The actual statute used to implement these laws can be found in Sections 13.260 – 13.265 of the California Water Code. At one point it actually reads:

“No person or persons shall discharge water into any waterway without the permission or permission of the State Regional Water Quality Control Board.”

It sounds pretty absolute, doesn’t it. It is against the law for you to take a glass of water from your sink, go to the storm drain and pour the water down the drain. It certainly won’t harm the environment, but given full authority, regional water quality control boards can look at everything on a case-by-case basis. So after you wash those cars, get serious about your water.

Storm water discharge

City, county and state governments know that car washing has always been a favorite fundraiser for sports teams, scout troops, schools and other non-profit groups. With low capital investment costs, car wash fundraisers can generate substantial profits. For the past ten years, government agencies, especially in California, have been working with industry to find solutions to purify our water. Today, America’s waterways are cleaner than ever, even though many regions are overpopulated. It’s working great. Now we are going one step further. No pollution from any source, even mobile dog walkers. Only in the last few years have government agencies decided that the adverse environmental impact is too great to allow car wash fundraising. With strong lobbying from fixed-site car wash owners, some cities and counties have outlawed these fundraisers unless certain procedures are followed to ensure that no waste wash water enters storm drains, ditches or waterways.
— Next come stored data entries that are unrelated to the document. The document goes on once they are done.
Lemma processInBatches_loop_spec (items : list T) (batchSize : nat) :
  (0 < batchSize)%nat ->
  forall fuel i results trace w,
    (length items - i < fuel)%nat ->
    exists more later w',
      processInBatches_loop processor sched fuel items batchSize i
                            results trace w
      = Some (Ok (results ++ more), trace ++ later, w')
      /\ length more = (length items - i)%nat
      /\ rounds batchSize (length items) i later
      /\ forall k item, items !! (i + k)%nat = Some item ->
           exists v w0 w1,
             more !! k = Some v /\ processor item w0 = (Ok v, w1) /\
             Settled (i + k)%nat (Ok v) ∈ later.
Proof.
  intros Hbs. induction fuel as [|fuel IH]; intros i results trace w Hfuel;
    [lia|].
  cbn [processInBatches_loop].
  destruct (Nat.ltb_spec i (length items)) as [Hi|Hi].
  - set (batch := take batchSize (drop i items)).
    assert (Hlen : length batch = Nat.min batchSize (length items - i)).
    { unfold batch. now rewrite length_take, length_drop. }
    destruct (promiseAll_spec i batch w)
      as (done & values & w1 & E & Hl & Hperm & Hvals & _ & _).
    rewrite E.
    destruct (IH (i + batchSize)%nat (results ++ values)
                 (trace ++ ((Started <$> seq i (length batch))
                            ++ doneEvents done)
                        ++ [Progress (Nat.min (i + batchSize) (length items))
                                     (length items)]) w1)
      as (more & later & w' & E' & Hm & Hr & Hres); [lia|].
    exists (values ++ more),
      ((Started <$> seq i (length batch)) ++ doneEvents done
       ++ [Progress (Nat.min (i + batchSize) (length items)) (length items)]
       ++ later), w'.
    split; [|split; [|split]].
    + rewrite E'. repeat rewrite <- app_assoc. reflexivity.
    + rewrite length_app, Hm, Hl, Hlen. lia.
    + rewrite Hlen. apply rounds_next; [assumption| |assumption].
      now rewrite <- Hlen.
    + intros k item Hk.
      destruct (Nat.lt_ge_cases k (length batch)) as [Hkb|Hkb].
      * assert (Hb : batch !! k = Some item).
        { unfold batch. rewrite lookup_take_lt by lia.
          now rewrite lookup_drop. }
        destruct (Hvals k item Hb) as (v & w0 & w0' & Hv & Hrun & Hin).
        exists v, w0, w0'. split; [|split; [assumption|]].
        -- rewrite lookup_app_l by lia. assumption.
        -- apply elem_of_app. right. apply elem_of_app. left.
           unfold doneEvents. apply list_elem_of_fmap.
           exists ((i + k)%nat, v). split; [reflexivity|assumption].
      * assert (Hfull : length batch = batchSize).
        { apply lookup_lt_Some in Hk. lia. }
        destruct (Hres (k - batchSize)%nat item)
          as (v & w0 & w0' & Hv & Hrun & Hin).
        { rewrite <- Hk. f_equal. lia. }
        exists v, w0, w0'. split; [|split; [assumption|]].
        -- rewrite lookup_app_r by lia. rewrite Hl, Hfull. assumption.
        -- apply elem_of_app. right. apply elem_of_app. right.
           apply elem_of_app. right.
           replace (i + k)%nat with (i + batchSize + (k - batchSize))%nat
             by lia.
           assumption.
  - exists [], [], w. rewrite !app_nil_r.
    split; [reflexivity|]. split; [cbn; lia|]. split.
    + now apply rounds_done.
    + intros k item Hk. apply lookup_lt_Some in Hk. lia.
Qed.
(* ===== verification/Samples.v ===== *)
(** * Concrete instances of the third-party interfaces

    Small concrete doubles, JSON values and hash, at which the theorems that
    quantify over [CDouble], [Jansson] or [XXH3] are applied. *)
From S2P Require Import Prelude CLib Env.

(** Doubles by an integer number of thousandths. *)
#[export] Instance sample_double : CDouble :=
  {| double := Z; double_zero := 0; double_lt := Z.ltb;
     double_bytes := fun d => le_bytes 8 (u64 d);
     strtod := fun s => 1000 * (strtol s).1;
     print_e := fun d => dec d +:+ "e-03" |}.

Inductive sample_json :=
| JObject (l : list (string * sample_json))
| JArray (l : list sample_json)
| JString (s : string)
| JInteger (z : Z)
| JReal (d : Z)
| JBool (b : bool)
| JNull.

Fixpoint assoc {A} (key : string) (l : list (string * A)) : option A :=
  match l with
  | [] => None
  | (k, a) :: l => if String.eqb k key then Some a else assoc key l
  end.

#[export] Instance sample_jansson : Jansson :=
  {| json_t := sample_json;
     json_typeof j := match j with
                      | JObject _ => JSON_OBJECT | JArray _ => JSON_ARRAY
                      | JString _ => JSON_STRING | JInteger _ => JSON_INTEGER
                      | JReal _ => JSON_REAL | JNull => JSON_NULL
                      | JBool b => if b then JSON_TRUE else JSON_FALSE
                      end;
     json_object_get j key := match j with JObject l => assoc key l | _ => None end;
     json_array_size j := match j with JArray l => Z.of_nat (length l) | _ => 0 end;
     json_array_get j i := match j with
                           | JArray l => if 0 <=? i then l !! Z.to_nat i else None
                           | _ => None
                           end;
     json_string_value j := match j with JString s => s | _ => EmptyString end;
     json_integer_value j := match j with JInteger z => z | _ => 0 end;
     json_real_value j := match j with JReal d => d | _ => 0 end |}.

(** A sample as a value of the interface. *)
Definition J (j : sample_json) : json_t := j.

(** A polynomial hash of the bytes. *)
Fixpoint sample_hash (acc : Z) (s : string) : Z :=
  match s with
  | EmptyString => acc
  | String c s => sample_hash (u64 (acc * 257 + code c + 1)) s
  end.

#[export] Instance sample_xxh3 : XXH3 :=
  {| XXH3_state_t := Z; XXH3_64bits_reset := 0;
     XXH3_64bits_update := sample_hash; XXH3_64bits_digest st := st;
     XXH3_64bits := sample_hash 0 |}.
Their reasoning goes like this: dirty water containing soaps and detergents, exhaust fumes, gasoline and motor oil are washed from cars and run into nearby storm drains. Unlike the water we use in our homes and businesses that goes down the drain and is treated at a sewer treatment plant, water that goes into storm drains goes directly to rivers, creeks, oceans and lakes without any form of treatment. Obviously a car wash fundraiser itself will create some adverse environmental impacts. But government agencies know that collective car wash fundraising causes significant pollution.

They also know that biodegradable soaps do not reduce the effect. Because it is biodegradable, soap will degrade over time. Also plutonium, it takes longer. Soap and car wash products are toxic to aquatic life even though they are biodegradable. Think about it. If you really want the city to let you hold a car wash fundraiser, you’re going to have to figure out how to keep dirty soapy water out of the storm drain.